Enquanto a equipe de Gatilheiro falava sobre o filme antes da sessão, eles disseram não se tratar de uma obra feliz, mas divertida e cheia de adrenalina, que faz um retrato sensato de uma realidade comum à periferia de Buenos Aires atualmente. De certo, não poderia concordar mais com a definição dada, quando justamente a adrenalina é um dos combustíveis essenciais deste thriller que, ainda que se passe na Argentina, facilmente poderia retratar o Brasil – e nisto, como brasileiro, podemos falar com propriedade.

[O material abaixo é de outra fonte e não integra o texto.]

(** SNS governance [Neuron]s, of which the owner scan reads these fields. *)
Record NeuronPermission `{PrincipalSpec} := MkNeuronPermission {
  permission_principal : option Principal;
  permission_type : list Z;
}.
Record SnsNeuron `{PrincipalSpec} := MkSnsNeuron {
  neuron_id_bytes : option (list Z);
  permissions : list NeuronPermission;
  cached_neuron_stake_e8s : Z;
  neuron_fees_e8s : Z;
}.

Inductive SuiteCall `{PrincipalSpec} : Type -> Type :=
| IcrcFee (ledger : Principal) : SuiteCall (result Z TransportError)
| IcrcBalanceOf (ledger : Principal) (a : Account) : SuiteCall (result Z TransportError)
| IcrcTransfer (ledger : Principal) (arg : TransferArg) :
    SuiteCall (result (result Z TransferError) TransportError)
| GetFullNeuron (gov : Principal) (neuron_id : Z) :
    SuiteCall (result (result Neuron GovernanceError) TransportError)
| ManageNeuron (gov : Principal) (neuron_id : Z) (command : GovCommand) :
    SuiteCall (result (option GovResponse) TransportError)
| UpdateSettings (arg : UpdateSettingsArgs) : SuiteCall (result unit TransportError)
| CanisterInfo (canister : Principal) : SuiteCall (result unit RejectedCall)
| NotifyTopUp (cmc canister : Principal) (block_index : Z) :
    SuiteCall (result (result Z NotifyError) TransportError)
| ListNeurons (gov : Principal) (neuron_id : Z) :
    SuiteCall (result (list PublicNeuron) TransportError)
| GetTransactions (index : Principal) (account_identifier : list Z) (start : option Z)
    (max_results : Z) : SuiteCall (result (result IndexPage string) TransportError)
| GetIcpXdrConversionRate (cmc : Principal) : SuiteCall (result IcpXdrConversionRate TransportError)
| CanisterStatus (target : Principal) : SuiteCall (result CanisterStatusResult TransportError)
| CanisterInfoControllers (target : Principal) : SuiteCall (result (list Principal) TransportError)
| BlackholeStatus (probe target : Principal) : SuiteCall (result Z TransportError)
| RootStatus (root target : Principal) : SuiteCall (result Z TransportError)
| SnsSwapStatus (swap : Principal) : SuiteCall (result Z TransportError)
| ListDeployedSnses (sns_wasm : Principal) : SuiteCall (result (list DeployedSns) TransportError)
| ListSnsCanisters (root : Principal) : SuiteCall (result ListSnsCanistersResponse TransportError)
| QueryChainLength (ledger : Principal) : SuiteCall (result Z TransportError)
| IndexStatus (index : Principal) : SuiteCall (result Z TransportError)
| IcrcIndexLedgerId (index : Principal) : SuiteCall (result Principal TransportError)
| GetAccountTransactions (index : Principal) (a : Account) (start : option Z) (max_results : Z) :
    SuiteCall (result (result GetAccountTransactionsResponse string) TransportError)
| GetRelayRewardContext (sns_rewards : Principal) :
    SuiteCall (result (option RelayRewardContext) TransportError)
| ResolveDefaultIcpAccounts (sns_rewards : Principal) (snapshot : Z) (accounts : list (list Z)) :
    SuiteCall (result ResolveDefaultIcpAccountsResult TransportError)
| ListSnsNeurons (governance : Principal) (start_page_at : option (list Z)) :
    SuiteCall (result (list SnsNeuron) TransportError)
| CreateCanister (settings : option CanisterSettings) (cycles_to_attach : Z) :
    SuiteCall (result Principal TransportError)
| InstallCode (arg : InstallCodeArgs) : SuiteCall (result unit TransportError)
| RefreshNeuronBySubaccount (gov : Principal) (subaccount : list Z) :
    SuiteCall (result (option GovResponse) TransportError)
| GetExchangeRate (xrc : Principal) (base quote : string) (cycles_to_attach : Z) :
    SuiteCall (result (result ExchangeRate ExchangeRateError) TransportError)
| CanisterInfoHash (canister : Principal) : SuiteCall (result (option (list Z) * list Principal) TransportError)
| MemoryStatus (via target : Principal) : SuiteCall (result BlackholeCanisterStatus TransportError).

Apesar de uma proposta bastante comum ao cinema de ação, sobretudo com inspirações temáticas norte-americanas, nos primeiros filmes de Antoine Fuqua e até no realismo urbano e mundano de David Ayer (presente até mesmo em suas obras mais fantasiosas), ao tratar-se de um filme de gangue/máfia que envolve um “golpe de estado” na liderança do narcotráfico local, levando o protagonista, incriminado, a tornar-se o pivô de uma grande conspiração, Gatilheiro se diferencia, não só pelo envolvimento com temas locais, comuns à Argentina, mas também pela maneira como foi filmado, como um grande plano-sequência de quase noventa minutos, onde a tensão, latente a todo tempo, nunca se dissipa por completo.
Ao optar por uma estética realista, o roteiro de Cristian Tapia Marchiori e Clara Ambrosoni é muito habilidoso em estabelecer, com inventividade e simultaneamente, o protagonista e o meio em que o cerca. Não só através dos diálogos, que nos permitem criar uma noção de quem é Pablo ‘El Galgo’ (muito bem interpretado por Sergio Podeley, atuação merecidamente premiada pelo júri da mostra Ibero-Americana desta edição do Fantaspoa), mas também a razão pela qual pratica os atos de violência dos primeiros minutos, que funcionam como um prólogo – e até um resumo – de sua própria miséria, assim como também o meio social que é construído à sua volta, entre a corrupção policial e a quebra de confiança em seus parceiros e pessoas em quem acreditava para tentar reconstruir a sua vida.
Assim, o plano-sequência apenas potencializa essa desilusão na qual se encontra imerso o protagonista, enquanto nessa guerra pela liderança na qual mergulha o bairro real de Isla Maciel, um personagem dentro da narrativa (e onde a obra fora filmada, inclusive com a autorização do crime organizado local), a morte de pessoas inocentes é a chave para uma grande virada no terço final, na lógica da violência gerar mais violência, e até a escolha das mortes dos personagens de maneira poética, tendo como base justamente a violência que eles mesmos geram.
E não se trata apenas de uma guerra entre o protagonista e o grupo criminoso do qual integrava, mas também uma oportunidade de reação da comunidade local para lutar contra o narcotráfico, que leva a violência para as vidas de pessoas trabalhadoras, não envolvidas com as atividades criminosas, constantes vítimas, injustas e por ricochete, de todos os malefícios trazidos pelas drogas e pelas gangues à região.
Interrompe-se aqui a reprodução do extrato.